Exercise requirements – From the line below that contains "message structs are" to the line that contains "error [Panicked]. *)", repeat every line exactly, both ends included, and nothing else.
"""
(* ===== verification/Codec.v ===== *)
(** * Protobuf codecs of the consensus messages

    types/src/codec/proto.rs and the [Protobuf] implementations of types/src
    (address.rs, value.rs, vote.rs, proposal.rs, proposal_part.rs, proposal_parts.rs,
    certificate.rs): the conversions between the consensus types and the messages of the
    .proto files; the versioned codecs of the network and of the write-ahead log.

    The wire format is prost's: class [ProstMessage] for one message type.  The generated
    message structs are the records [p...], one field per field of the .proto file.
    Ed25519 signatures and libp2p peer ids are third-party types with their byte
    conversions.  An [expect] on a nil round is the error [Panicked]. *)

From S2P Require Import Prelude Validators Proposal.

(** ** Third-party interfaces *)

(** prost's [encode_to_vec] and [decode] of a message type. *)
Class ProstMessage (P : Type) := {
  encode_to_vec : P → bytes;
  prost_decode : bytes → option P;
}.

(** Decoding inverts encoding; a message never starts with a key of field number 0
    (prost: invalid tag value). *)
Class ProstLaws (P : Type) `{PM : ProstMessage P} := {
  prost_decode_encode : ∀ p, prost_decode (encode_to_vec p) = Some p;
  prost_decode_tag_zero : ∀ b rest, byte.unsigned b < 8 → prost_decode (b :: rest) = None;
}.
"""
Answer space –
    message structs are the records [p...], one field per field of the .proto file.
    Ed25519 signatures and libp2p peer ids are third-party types with their byte
    conversions.  An [expect] on a nil round is the error [Panicked]. *)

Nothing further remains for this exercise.